■ **PROBLEM TO SOLVE**
Only lines containing the word "EmptyString" are needed; pull them out of the material.

■ **DATASET RECORDS**
Lemma safe_on_line s : str_forall safe_char s = true -> str_forall on_line s = true.
Proof.
  apply str_forall_impl. intros c. unfold safe_char, on_line, is_line_terminator.
  destruct (Ascii.eqb_spec c "010"), (Ascii.eqb_spec c "013"); subst; [done..|].
  by intros _.
Qed.

Lemma word_on_line k : is_word k = true -> str_forall on_line k = true.
Proof. intros [_ H]%is_word_spec. revert H. apply str_forall_impl. intros c. by ascii_cases c. Qed.

#[local] Hint Resolve blank_on_line blank_space safe_on_line word_on_line : js.

(** A literal of the file stays on its line. *)
Lemma print_on_line sc sp v :
  str_forall is_blank sc = true -> str_forall is_blank sp = true -> wf_lit v = true ->
  str_forall on_line (loose sc sp v) = true.
Proof.
  intros Hsc Hsp. unfold loose. induction v as [s|d|fs IH] using lit_ind'; cbn [wf_lit print_lit]; intros Hv.
  - cbn [str_forall]. rewrite str_forall_app. cbn. by rewrite safe_on_line.
  - auto with js.
  - rewrite !str_forall_app. cbn [str_forall]. rewrite str_forall_concat; [done| |].
    + change ("," +:+ sc) with (String "," sc). cbn [str_forall]. by rewrite blank_on_line.
    + apply List.Forall_map, List.Forall_forall. intros [key val] Hin.
      pose proof (proj1 (forallb_forall _ _) Hv _ Hin) as [Hk Hx]%andb_true_iff.
      pose proof (proj1 (List.Forall_forall _ _) IH _ Hin) as IHv. cbn [fst snd] in *.
      cbn [print_key]. rewrite !str_forall_app, (word_on_line key), (blank_on_line sp), IHv by done. reflexivity.
Qed.

Lemma span_cons_true p c s : p c = true -> span p (String c s) = (String c (span p s).1, (span p s).2).
Proof. cbn. intros ->. by destruct (span p s). Qed.

Lemma span_all p x : str_forall p x = true -> span p x = (x, EmptyString).
Proof. intros H. rewrite <- (string_app_nil_r x), span_app_all by done. reflexivity. Qed.

Lemma decl_at_render sc sp name fs :
  str_forall is_blank sc = true -> str_forall is_blank sp = true -> is_word name = true ->
  wf_lit (LObj fs) = true ->
  decl_at (render_decl sc sp (name, fs)) = Some (name, loose sc sp (LObj fs)).
Proof.
  intros Hsc Hsp Hn Hv. pose proof (is_word_spec _ Hn) as [Hne Hw].
  pose proof (print_on_line sc sp (LObj fs) Hsc Hsp Hv) as Hl.
  unfold loose in Hl. cbn [print_lit] in Hl. rewrite !str_forall_app in Hl.
  apply andb_true_iff in Hl as [_ [HF _]%andb_true_iff].
  unfold decl_at, render_decl. cbn [fst snd].
  assert (Hp : String.prefix "const" ("const " +:+ name +:+ " = " +:+ loose sc sp (LObj fs) +:+ ";") = true)
    by reflexivity.
  rewrite Hp. change (str_drop 5 ("const " +:+ ?t)) with (String " " t).
  rewrite span_cons_true, span_space_word by done. cbn [fst snd].
  cbv beta iota. rewrite span_app_all by done.
  change (" = " +:+ ?t) with (String " " (String "=" (String " " t))).
  rewrite span_stop by reflexivity. cbn [fst snd]. rewrite string_app_nil_r.
  rewrite span_cons_true, span_stop by reflexivity. cbn [fst snd].
  unfold loose at 1. cbn [print_lit]. change ("{" +:+ ?t) with (String "{" t). cbv beta iota.
  rewrite Hne. replace (String.eqb " " "") with false by reflexivity. cbn [orb].
  rewrite span_cons_true, (string_app_cons "{"%char), span_stop by reflexivity. cbn [fst snd]. cbv beta iota.
  rewrite string_app_assoc. change ("}" +:+ ";") with "};".
  rewrite span_all.
  - cbn [fst]. rewrite before_last_close_app. reflexivity.
  - rewrite str_forall_app. fold on_line. by rewrite HF.
Qed.

Lemma match_const_decl_at line m : decl_at line = Some m -> match_const line = Some m.
Proof. destruct line; cbn [match_const]; by intros ->. Qed.

(** What a declaration of the file must be for the code to read it back. *)
Definition decl_ok (d : string * list (string * lit)) : bool :=
  is_word d.1 && wf_lit (LObj d.2) && negb (String.eqb d.1 "__proto__") &&
  bool_decide (array_index d.1 = None).

Lemma decl_ok_spec d :
  decl_ok d = true <->
  is_word d.1 = true /\ wf_lit (LObj d.2) = true /\ d.1 <> "__proto__" /\ array_index d.1 = None.
Proof.
  unfold decl_ok. rewrite !andb_true_iff, negb_true_iff, bool_decide_eq_true.
  destruct (String.eqb_spec d.1 "__proto__"); cbn; intuition congruence.
Qed.

Lemma render_on_line sc sp d :
  str_forall is_blank sc = true -> str_forall is_blank sp = true ->
  is_word d.1 = true -> wf_lit (LObj d.2) = true ->
  str_forall on_line (render_decl sc sp d) = true.
Proof.
  intros Hsc Hsp Hn Hv.
  unfold render_decl. rewrite !str_forall_app, (word_on_line d.1), (print_on_line sc sp) by done. reflexivity.
Qed.

Lemma render_no_newline sc sp d :
  str_forall is_blank sc = true -> str_forall is_blank sp = true ->
  is_word d.1 = true -> wf_lit (LObj d.2) = true ->
  str_has newline (render_decl sc sp d) = false.
Proof. intros. apply (str_forall_has on_line); [by apply render_on_line|reflexivity]. Qed.

Lemma match_const_render sc sp d :
  str_forall is_blank sc = true -> str_forall is_blank sp = true ->
  is_word d.1 = true -> wf_lit (LObj d.2) = true ->
  match_const (render_decl sc sp d) = Some (d.1, loose sc sp (LObj d.2)).
Proof.
  intros Hsc Hsp Hn Hv. apply match_const_decl_at.
  destruct d. by apply decl_at_render.
Qed.

(** ** Array indices and [Object.values] *)

Lemma digit_value_char d : (d < 10)%N -> digit_value (pretty_N_char d) = Some d.
Proof.
  intros Hd. assert (d = 0 \/ d = 1 \/ d = 2 \/ d = 3 \/ d = 4 \/ d = 5 \/ d = 6 \/ d = 7 \/ d = 8 \/ d = 9)%N
    as H by lia.
  by repeat destruct H as [->|H]; [..|subst].
Qed.

Lemma pretty_N_go_app x : forall s, exists p, pretty_N_go x s = p +:+ s.
Proof.
  induction x as [x IH] using (well_founded_induction N.lt_wf_0). intros s.
  destruct (decide (x = 0%N)) as [->|Hx]; [by exists EmptyString|].
  rewrite pretty_N_go_step by lia.
  destruct (IH (x `div` 10)%N (N.div_lt x 10 ltac:(lia) ltac:(lia)) (String (pretty_N_char (x `mod` 10)) s))
    as [p ->].
  exists (p +:+ String (pretty_N_char (x `mod` 10)) EmptyString). by rewrite string_app_assoc.
Qed.

Lemma digits_value_pretty_go x : forall acc s,
  exists k, digits_value acc (pretty_N_go x s) = digits_value (acc * 10 ^ k + x)%N s.
Proof.
  induction x as [x IH] using (well_founded_induction N.lt_wf_0). intros acc s.
  destruct (decide (x = 0%N)) as [->|Hx]; [exists 0%N; f_equal; lia|].
  rewrite pretty_N_go_step by lia.
  destruct (IH (x `div` 10)%N (N.div_lt x 10 ltac:(lia) ltac:(lia)) acc (String (pretty_N_char (x `mod` 10)) s))
    as [k ->].
  exists (k + 1)%N. cbn [digits_value]. rewrite digit_value_char by (apply N.mod_lt; lia).
  f_equal. rewrite N.pow_add_r, N.pow_1_r. pose proof (N.div_mod x 10 ltac:(lia)). nia.
Qed.

Lemma pretty_N_nonempty (n : N) : pretty n <> EmptyString.
Proof.
  unfold pretty, pretty_N. case_decide; [done|]. rewrite pretty_N_go_step by lia.
  destruct (pretty_N_go_app (n `div` 10)%N (String (pretty_N_char (n `mod` 10)) EmptyString)) as [p ->].
  by destruct p.
Qed.

Lemma digits_value_pretty (n : N) : digits_value 0 (pretty n) = Some n.
Proof.
  unfold pretty, pretty_N. case_decide as Hn; [by subst|].
  destruct (digits_value_pretty_go n 0 EmptyString) as [k ->]. by cbn.
Qed.

Lemma array_index_nonempty k : k <> EmptyString ->
  array_index k = match digits_value 0 k with
                  | Some n => if String.eqb (pretty n) k && (n <=? 4294967294)%N then Some n else None
                  | None => None
                  end.
Proof. by destruct k. Qed.

(** The numeral of [n] is an array index exactly when [n <= 2^32 - 2]. *)
Lemma array_index_pretty (n : N) :
  array_index (pretty n) = if (n <=? 4294967294)%N then Some n else None.
Proof.
  rewrite array_index_nonempty by apply pretty_N_nonempty.
  by rewrite digits_value_pretty, String.eqb_refl.
Qed.

Lemma pretty_N_char_word d : (d < 10)%N -> is_word_char (pretty_N_char d) = true.
Proof.
  intros Hd. assert (d = 0 \/ d = 1 \/ d = 2 \/ d = 3 \/ d = 4 \/ d = 5 \/ d = 6 \/ d = 7 \/ d = 8 \/ d = 9)%N
    as H by lia.
  by repeat destruct H as [->|H]; [..|subst].
Qed.

Lemma pretty_N_go_word x : forall s,
  str_forall is_word_char s = true -> str_forall is_word_char (pretty_N_go x s) = true.
Proof.
  induction x as [x IH] using (well_founded_induction N.lt_wf_0). intros s Hs.
  destruct (decide (x = 0%N)) as [->|Hx]; [done|].
  rewrite pretty_N_go_step by lia. apply IH; [apply N.div_lt; lia|].
  cbn [str_forall]. rewrite pretty_N_char_word by (apply N.mod_lt; lia). done.
Qed.

(** A numeral is a word: [\w+] matches it as a variable name. *)
Lemma is_word_pretty (n : N) : is_word (pretty n) = true.
Proof.
  unfold is_word. destruct (String.eqb_spec (pretty n) EmptyString) as [E|_];
    [by apply pretty_N_nonempty in E|].
  unfold pretty, pretty_N. case_decide; [done|]. by apply pretty_N_go_word.
Qed.

(** Names that are not array indices keep their order of creation in
    [Object.values]. *)
Lemma plain_zip (ks : list string) (vs : list json) :
  Forall (fun k => array_index k = None) ks ->
  omap (fun '(k, v) => (fun n => (n, v)) <$> array_index k) (zip ks vs) = [] /\
  filter (fun kv => array_index kv.1 = None) (zip ks vs) = zip ks vs.
Proof.
  intros Hks. revert vs. induction Hks as [|k ks Hk Hks IH]; intros [|v vs]; try done.
  destruct (IH vs) as [IH1 IH2]. simpl. rewrite Hk.
  split; [done|]. rewrite filter_cons_True by done. by rewrite IH2.
Qed.

Lemma object_values_plain (ks : list string) (vs : list json) :
  length ks = length vs -> Forall (fun k => array_index k = None) ks ->
  object_values (zip ks vs) = vs.
Proof.
  intros Hlen Hks. unfold object_values, jsmap. destruct (plain_zip ks vs Hks) as [-> ->].
  cbn. by rewrite snd_zip by lia.
Qed.

(** A property named by an array index, created last, comes first. *)
Lemma object_values_index_last (ks : list string) (vs : list json) k n v :
  length ks = length vs -> Forall (fun k => array_index k = None) ks -> array_index k = Some n ->
  object_values (zip ks vs ++ [(k, v)]) = v :: vs.
Proof.
  intros Hlen Hks Hk. unfold object_values, jsmap. rewrite omap_app, filter_app.
  destruct (plain_zip ks vs Hks) as [-> ->]. cbn. rewrite Hk. cbn.
  rewrite decide_False by done. by rewrite app_nil_r, snd_zip by lia.
Qed.

Section Files.
Context (JSON_parse : string -> res json).
Context (sc sp : string) (Hsc : str_forall is_blank sc = true) (Hsp : str_forall is_blank sp = true).

(** One declaration line: its repaired object is parsed and assigned. *)
Lemma collect_step objs d v ls :
  is_word d.1 = true -> wf_lit (LObj d.2) = true -> JSON_parse (strict sc sp (LObj d.2)) = Ok v ->
  collect_decls JSON_parse objs (render_decl sc sp d :: ls) =
    collect_decls JSON_parse (obj_assign objs d.1 v) ls.
Proof.
  intros Hn Hw Hv. cbn [collect_decls]. rewrite match_const_render by done.
  unfold repair, loose. rewrite replace_char_print by auto with js.
  rewrite <- (string_app_nil_r (print_lit false dq sc sp _)), repair_print by auto with js.
  rewrite string_app_nil_r. fold (strict sc sp (LObj d.2)). by rewrite Hv.
Qed.

Lemma collect_decls_app objs l1 l2 :
  collect_decls JSON_parse objs (l1 ++ l2) =
    let? o := collect_decls JSON_parse objs l1 in collect_decls JSON_parse o l2.
Proof.
  revert objs. induction l1 as [|l l1 IH]; intros objs; [done|]. cbn [app collect_decls].
  destruct (match_const l) as [[n j]|]; [|apply IH].
  destruct (JSON_parse (repair j)); [apply IH|done].
Qed.

(** The declarations, read one after the other into an object without their names. *)
Lemma collect_render objs decls vs :
  Forall (fun d => decl_ok d = true /\ d.1 ∉ jm_keys objs) decls -> NoDup (map fst decls) ->
  Forall2 (fun d v => JSON_parse (strict sc sp (LObj d.2)) = Ok v) decls vs ->
  collect_decls JSON_parse objs (map (render_decl sc sp) decls) = Ok (objs ++ zip (map fst decls) vs).
Proof.
  intros Hds Hnd Hvs. revert objs Hds Hnd. induction Hvs as [|d v decls vs Hv Hvs IH]; intros objs Hds Hnd.
  { by rewrite app_nil_r. }
  apply Forall_cons in Hds as [[Hd Hfresh] Hds]. apply NoDup_cons in Hnd as [Hnin Hnd].
  pose proof Hd as (Hn & Hw & Hp & _)%decl_ok_spec.
  cbn [map]. rewrite (collect_step _ _ v) by done.
  unfold obj_assign. destruct (String.eqb_spec d.1 "__proto__"); [done|].
  rewrite jm_set_fresh by done. rewrite IH; [by rewrite <- app_assoc| |done].
  apply Forall_forall. intros d' Hin. apply Forall_forall with (x := d') in Hds as [Hd' Hf']; [|done].
  split; [done|]. unfold jm_keys. rewrite map_app. cbn. rewrite elem_of_app, list_elem_of_singleton.
  intros [|Heq]; [done|]. apply Hnin, list_elem_of_In, in_map_iff.
  exists d'. split; [done|by apply list_elem_of_In].
Qed.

■ **SOLUTION BELOW**
Lemma span_all p x : str_forall p x = true -> span p x = (x, EmptyString).
  destruct (decide (x = 0%N)) as [->|Hx]; [by exists EmptyString|].
  exists (p +:+ String (pretty_N_char (x `mod` 10)) EmptyString). by rewrite string_app_assoc.
Lemma pretty_N_nonempty (n : N) : pretty n <> EmptyString.
  destruct (pretty_N_go_app (n `div` 10)%N (String (pretty_N_char (n `mod` 10)) EmptyString)) as [p ->].
  destruct (digits_value_pretty_go n 0 EmptyString) as [k ->]. by cbn.
Lemma array_index_nonempty k : k <> EmptyString ->
  unfold is_word. destruct (String.eqb_spec (pretty n) EmptyString) as [E|_];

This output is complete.